WHAT IS EXPECTED — List each line of the data in which the string "split" appears.
(Beginning of SOURCE DATA)
(** C9.  For a body that is not nil, the payload of the request built by
    [newRequest] is the JSON text of the value followed by one newline byte,
    and the content length counts that byte. *)
Theorem newRequest_payload_newline url_Parse c ctx method endpoint v log req log' :
  newRequest url_Parse c ctx method endpoint (Some v) log = (inr req, log') ->
  exists js,
    json.reflectValue false v = inr js
    /\ http.Body req = Some (js ++ [x0a])
    /\ last (default [] (http.Body req)) = Some x0a.
Proof.
  intros H.
  destruct (newRequest_inv _ _ _ _ _ _ _ _ _ H)
    as (payload & req0 & (js & Hjs & Hp) & Hn & _ & Hb & _).
  destruct (NewRequestWithContext_inv _ _ _ _ _ _ Hn) as (_ & Hb0 & _).
  exists js. rewrite Hb, Hb0, Hp. simpl. rewrite last_snoc. auto.
Qed.

Lemma newRequest_payload_newline_witness :
  exists req log',
    newRequest url.Parse Sample.anonymous
      (Some context.Background) "POST" "login" (Some Sample.credentials) []
    = (inr req, log')
    /\ exists js, json.reflectValue false Sample.credentials = inr js
                  /\ http.Body req = Some (js ++ [x0a])
                  /\ last (default [] (http.Body req)) = Some x0a.
Proof.
  eexists _, _. split; [vm_compute; reflexivity|].
  eapply (newRequest_payload_newline url.Parse Sample.anonymous
            (Some context.Background) "POST" "login" Sample.credentials []).
  vm_compute; reflexivity.
Defined.

(** ** Helper lemmas: readers, writers and the stream decoder *)

Lemma ReadAll_loop_spec reads : forall b fin,
  io.ReadAll_loop b reads fin
  = (b ++ concat reads, if is_EOF fin then None else Some fin).
Proof.
  induction reads as [|chunk reads IH]; intros b fin; simpl.
  - by rewrite app_nil_r.
  - rewrite IH. by rewrite <- app_assoc.
Qed.

Lemma concat_nil_inv (reads : list (list byte)) :
  concat reads = [] -> Forall (fun chunk => chunk = []) reads.
Proof.
  induction reads as [|chunk reads IH]; simpl; intros H; constructor.
  - by destruct (app_eq_nil _ _ H).
  - apply IH. by destruct (app_eq_nil _ _ H).
Qed.

Lemma readValue_nothing_read reads : forall s seen fin,
  concat reads = [] ->
  json.readValue s seen reads fin = json.readValue s seen [] fin.
Proof.
  induction reads as [|chunk reads IH]; intros s seen fin H; [reflexivity|].
  simpl in H. destruct (app_eq_nil _ _ H) as [-> Hc]. simpl.
  rewrite (IH s seen fin Hc). reflexivity.
Qed.

Lemma Decode_empty {T : Type} (r : io.ReadCloser) (cur : T) unmarshal :
  io.contents r = [] -> io.fin r = EOF ->
  json.Decode (json.NewDecoder r) cur unmarshal
  = (Returns (Some EOF), cur, {| json.r := io.advance r [] |}).
Proof.
  unfold io.contents, json.Decode, json.NewDecoder. simpl. intros Hc Hf.
  rewrite (readValue_nothing_read _ _ _ _ Hc), Hf. reflexivity.
Qed.

(** Whatever the writer does, what it holds after the copy is what it held
    before followed by a prefix of what the source delivers. *)
Lemma copyBuffer_prefix reads : forall dst fin written r dst' rest,
  io.copyBuffer dst reads fin written = (r, dst', rest) ->
  exists k, io.held dst' = io.held dst ++ take k (concat reads).
Proof.
  induction reads as [|chunk reads IH]; intros dst fin written r dst' rest H;
    simpl in H.
  - inversion H; subst. exists 0%nat. by rewrite app_nil_r.
  - destruct (0 <? Z.of_nat (length chunk)) eqn:Hnr.
    + unfold io.Write in H.
      destruct (io.respond dst (io.held dst) chunk) as [n e|p] eqn:Hw.
      * set (d1 := {| io.held := io.held dst ++ take (Z.to_nat n) chunk;
                      io.respond := io.respond dst |}) in *.
        assert (Hstop : exists k, io.held d1
                                  = io.held dst ++ take k (concat (chunk :: reads))).
        { exists (Nat.min (Z.to_nat n) (length chunk)). simpl.
          rewrite take_app_le by lia.
          rewrite <- take_take. rewrite (take_ge chunk (length chunk)) by lia.
          reflexivity. }
        destruct ((n <? 0) || (Z.of_nat (length chunk) <? n)) eqn:Hinv.
        -- inversion H; subst. exact Hstop.
        -- destruct e as [e|]; [inversion H; subst; exact Hstop|].
           destruct (Z.of_nat (length chunk) =? n) eqn:Hfull;
             [|inversion H; subst; exact Hstop].
           apply Z.eqb_eq in Hfull.
           destruct (IH _ _ _ _ _ _ H) as [k Hk].
           exists (length chunk + k)%nat. rewrite Hk. simpl.
           rewrite <- app_assoc. f_equal.
           rewrite take_app_add.
           rewrite take_ge by lia. reflexivity.
      * inversion H; subst. exists 0%nat. by rewrite app_nil_r.
    + apply Z.ltb_ge in Hnr. destruct chunk; [|simpl in Hnr; lia].
      simpl. eauto.
Qed.

(** A writer that takes every slice the copy offers ends up holding all
    the reads, and the copy ends as the reads end. *)
Lemma copyBuffer_accepts reads : forall dst fin written,
  accepts (io.respond dst) (io.held dst) reads ->
  io.copyBuffer dst reads fin written
  = (Returns (written + Z.of_nat (length (concat reads)),
              if is_EOF fin then None else Some fin),
     {| io.held := io.held dst ++ concat reads; io.respond := io.respond dst |},
     []).
Proof.
  induction reads as [|chunk reads IH]; intros dst fin written Hall; simpl.
  - rewrite app_nil_r, Z.add_0_r. by destruct dst.
  - destruct Hall as [Hchunk Hrest].
    destruct (0 <? Z.of_nat (length chunk)) eqn:Hnr.
    + unfold io.Write. rewrite Hchunk by (intros ->; discriminate).
      replace ((Z.of_nat (length chunk) <? 0)
               || (Z.of_nat (length chunk) <? Z.of_nat (length chunk)))
        with false by (symmetry; apply orb_false_iff; split; apply Z.ltb_ge; lia).
      rewrite Z.eqb_refl. rewrite Nat2Z.id, firstn_all.
      rewrite IH by exact Hrest. simpl.
      rewrite <- app_assoc, length_app, Nat2Z.inj_add, Z.add_assoc. reflexivity.
    + apply Z.ltb_ge in Hnr. destruct chunk; [|simpl in Hnr; lia].
      simpl. rewrite app_nil_r in Hrest. by apply IH.
Qed.

(** ** Helper lemmas: the executor *)

Lemma status_failure_test (code : Z) :
  ~ (200 <= code <= 299) -> (code >? 299) || (code <? 200) = true.
Proof.
  intros H. apply orb_true_iff.
  destruct (Z.gtb_spec code 299); [by left|]. right. apply Z.ltb_lt. lia.
Qed.

Lemma status_success_test (code : Z) :
  200 <= code <= 299 -> (code >? 299) || (code <? 200) = false.
Proof.
  intros H. apply orb_false_iff. split.
  - destruct (Z.gtb_spec code 299); [lia|done].
  - apply Z.ltb_ge. lia.
Qed.

Lemma do_failure {T : Type} c req (v : option (Target T)) log resp :
  http.Do (client c) req = inr resp ->
  ~ (200 <= http.StatusCode resp <= 299) ->
  do c req v log
  = {| returned :=
         Returns (None,
                  Some (ErrRequest {| StatusCode := http.StatusCode resp;
                                      Status := http.Status resp;
                                      Body := io.contents (http.RespBody resp) |}));
       target := v;
       body := Some (io.Close (io.advance (http.RespBody resp) []));
       logged := Printf log ("[DEBUG] Received response "
                             +:+ http.Status resp +:+ " from "
                             +:+ url.String_ (http.URL (http.Request_ resp))) |}.
Proof.
  intros Hdo Hst. unfold do. rewrite Hdo, (status_failure_test _ Hst).
  unfold io.ReadAll. rewrite ReadAll_loop_spec. reflexivity.
Qed.

(** The body of [do] after a response has come in, on the success branch. *)
Lemma do_success {T : Type} c req (v : option (Target T)) log resp :
  http.Do (client c) req = inr resp ->
  200 <= http.StatusCode resp <= 299 ->
  do c req v log
  = defer_Close
      (let log := Printf log ("[DEBUG] Received response "
                              +:+ http.Status resp +:+ " from "
                              +:+ url.String_ (http.URL (http.Request_ resp))) in
       match v with
       | Some (Sink w) =>
           let '(copied, w', rbody) := io.Copy w (http.RespBody resp) in
           match copied with
           | Panics p =>
               {| returned := Panics p; target := Some (Sink w');
                  body := Some rbody; logged := log |}
           | Returns _ =>
               {| returned := Returns (Some (http.with_Body resp rbody), None);
                  target := Some (Sink w'); body := Some rbody; logged := log |}
           end
       | Some (Typed cur unmarshal) =>
           let '(decoded, cur', dec) :=
             json.Decode (json.NewDecoder (http.RespBody resp)) cur unmarshal in
           match decoded with
           | Panics p =>
               {| returned := Panics p; target := Some (Typed cur' unmarshal);
                  body := Some (json.r dec); logged := log |}
           | Returns (Some e) =>
               if is_EOF e
               then {| returned := Returns (Some (http.with_Body resp (json.r dec)), None);
                       target := Some (Typed cur' unmarshal);
                       body := Some (json.r dec); logged := log |}
               else {| returned := Returns (None, Some e);
                       target := Some (Typed cur' unmarshal);
                       body := Some (json.r dec); logged := log |}
           | Returns None =>
               {| returned := Returns (Some (http.with_Body resp (json.r dec)), None);
                  target := Some (Typed cur' unmarshal);
                  body := Some (json.r dec); logged := log |}
           end
       | None =>
           {| returned := Returns (Some resp, None); target := None;
              body := Some (http.RespBody resp); logged := log |}
       end).
Proof.
  intros Hdo Hst. unfold do. rewrite Hdo, (status_success_test _ Hst).
  destruct v as [[w|cur um]|]; try reflexivity.
  cbv zeta. destruct (json.Decode _ _ _) as [[[[e|]|p] cur'] dec]; try reflexivity.
  by destruct (is_EOF e).
Qed.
(End of SOURCE DATA)
RESPONSE TO THIS EXERCISE —
  eexists _, _. split; [vm_compute; reflexivity|].
        with false by (symmetry; apply orb_false_iff; split; apply Z.ltb_ge; lia).
  intros H. apply orb_false_iff. split.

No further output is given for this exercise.